Lemma add_blocks_run n i a d s from fl :
  rd (descs_of s) i = Ok d -> free_list d = fl -> vpage a -> 16 <= block_size d ->
  block_per_arena d * block_size d + sizeof_arena <= PG_SIZE ->
  Z.of_nat (from + n) <= block_per_arena d ->
  (forall k, (from <= k)%nat -> a + sizeof_arena + Z.of_nat k * block_size d ∉ fl) ->
  add_blocks n i a (block_size d) (Z.of_nat from) s
  = Ok (tt, with_free i (fl ++ arena_blocks a (block_size d) from n) s).
Proof.
  intros Hd Hfl Ha Hbs Hper Hn Hout.
  revert s d from fl Hd Hfl Hbs Hper Hn Hout. induction n as [|n IH]; intros s d from fl Hd Hfl Hbs Hper Hn Hout.
  - simpl. rewrite app_nil_r. unfold kret. do 2 f_equal. unfold with_free. rewrite Hd, <- Hfl.
    pose proof (rd_inv _ _ _ Hd) as [Hi Hl].
    assert (Hd' : MemBlockDesc (block_size d) (block_per_arena d) (free_list d) = d) by (by destruct d).
    rewrite Hd', list_insert_id by done. unfold descs_of. by destruct s, m_user.
  - simpl. destruct (block_in_arena a (block_size d) (block_per_arena d) (Z.of_nat from))
      as [Hb _]; [done|done|done|lia|].
    rewrite Hb. set (b := a + sizeof_arena + Z.of_nat from * block_size d).
    rewrite (kbind_ok _ _ _ _ _ (get_desc_run s i d Hd)). rewrite Hfl.
    assert (Hbn : b ∉ fl) by (by apply Hout).
    rewrite bool_decide_eq_false_2 by done. rewrite (kbind_ok _ _ s tt s) by done.
    rewrite (kbind_ok _ _ s tt (with_free i (fl ++ [b]) s)).
    2: { unfold fl_append. rewrite (kbind_ok _ _ _ _ _ (get_desc_run s i d Hd)). rewrite Hfl.
      rewrite decide_False by done. by apply (put_free_run s i d). }
    set (d1 := MemBlockDesc (block_size d) (block_per_arena d) (fl ++ [b])).
    replace (Z.of_nat from + 1) with (Z.of_nat (S from)) by lia.
    change (block_size d) with (block_size d1).
    rewrite (IH _ d1 (S from) (fl ++ [b])); try done.
    + rewrite (with_free_twice _ _ _ _ _ Hd). by rewrite <- app_assoc.
    + by apply with_free_rd.
    + simpl. lia.
    + intros k Hk. rewrite elem_of_app, list_elem_of_singleton. intros [Hin|Heq].
      * eapply Hout; [|exact Hin]. lia.
      * unfold b in Heq. simpl in Heq. nia.
Qed.

(** What page allocation leaves alone: the heap and the locks. *)
Definition heap_view (s : mst) := (m_user s, m_kdescs s, m_udescs s, m_arenas s, (m_klock s, m_ulock s)).
Definition keeps_heap {A} (m : KM mst A) : Prop :=
  forall s a s', m s = Ok (a, s') -> heap_view s' = heap_view s.

Lemma keeps_bind {A B} (m : KM mst A) (k : A -> KM mst B) :
  keeps_heap m -> (forall a, keeps_heap (k a)) -> keeps_heap (kbind m k).
Proof.
  intros Hm Hk s b s' Hrun. apply kbind_inv in Hrun as (a & s1 & H1 & H2).
  rewrite (Hk a _ _ _ H2). by apply (Hm _ _ _ H1).
Qed.
Lemma keeps_ret {A} (a : A) : keeps_heap (kret a).
Proof. by intros s b s' [= _ ->]. Qed.
Lemma keeps_reads {A} (f : mst -> A) : keeps_heap (kreads f).
Proof. by intros s b s' [= _ ->]. Qed.
Lemma keeps_lift {A} (o : outcome A) : keeps_heap (klift o).
Proof. intros s b s'. unfold klift. destruct o; [|done]. by intros [= _ ->]. Qed.
Lemma keeps_assert c : keeps_heap (ASSERT c).
Proof. intros s b s'. destruct c; [|done]. by intros [= _ ->]. Qed.
Lemma keeps_pool pf p : keeps_heap (put_pool pf p).
Proof. intros s b s' [= _ <-]. by destruct pf. Qed.
Lemma keeps_vpool pf p : keeps_heap (put_vpool pf p).
Proof. intros s b s' [= _ <-]. by destruct pf. Qed.
Lemma keeps_load a : keeps_heap (load a).
Proof. intros s b s'. unfold load. case_match; [|done]. by intros [= _ ->]. Qed.
Lemma keeps_store a v : keeps_heap (store a v).
Proof. intros s b s'. unfold store. case_match; [|done]. by intros [= _ <-]. Qed.
Lemma keeps_clear a : keeps_heap (clear_page a).
Proof. intros s b s'. unfold clear_page. case_match; [|done]. by intros [= _ <-]. Qed.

- _Exercise aim_
Gather each line in the entries above where the string "klift" is found.

- _Reply to the task_
Lemma keeps_lift {A} (o : outcome A) : keeps_heap (klift o).
Proof. intros s b s'. unfold klift. destruct o; [|done]. by intros [= _ ->]. Qed.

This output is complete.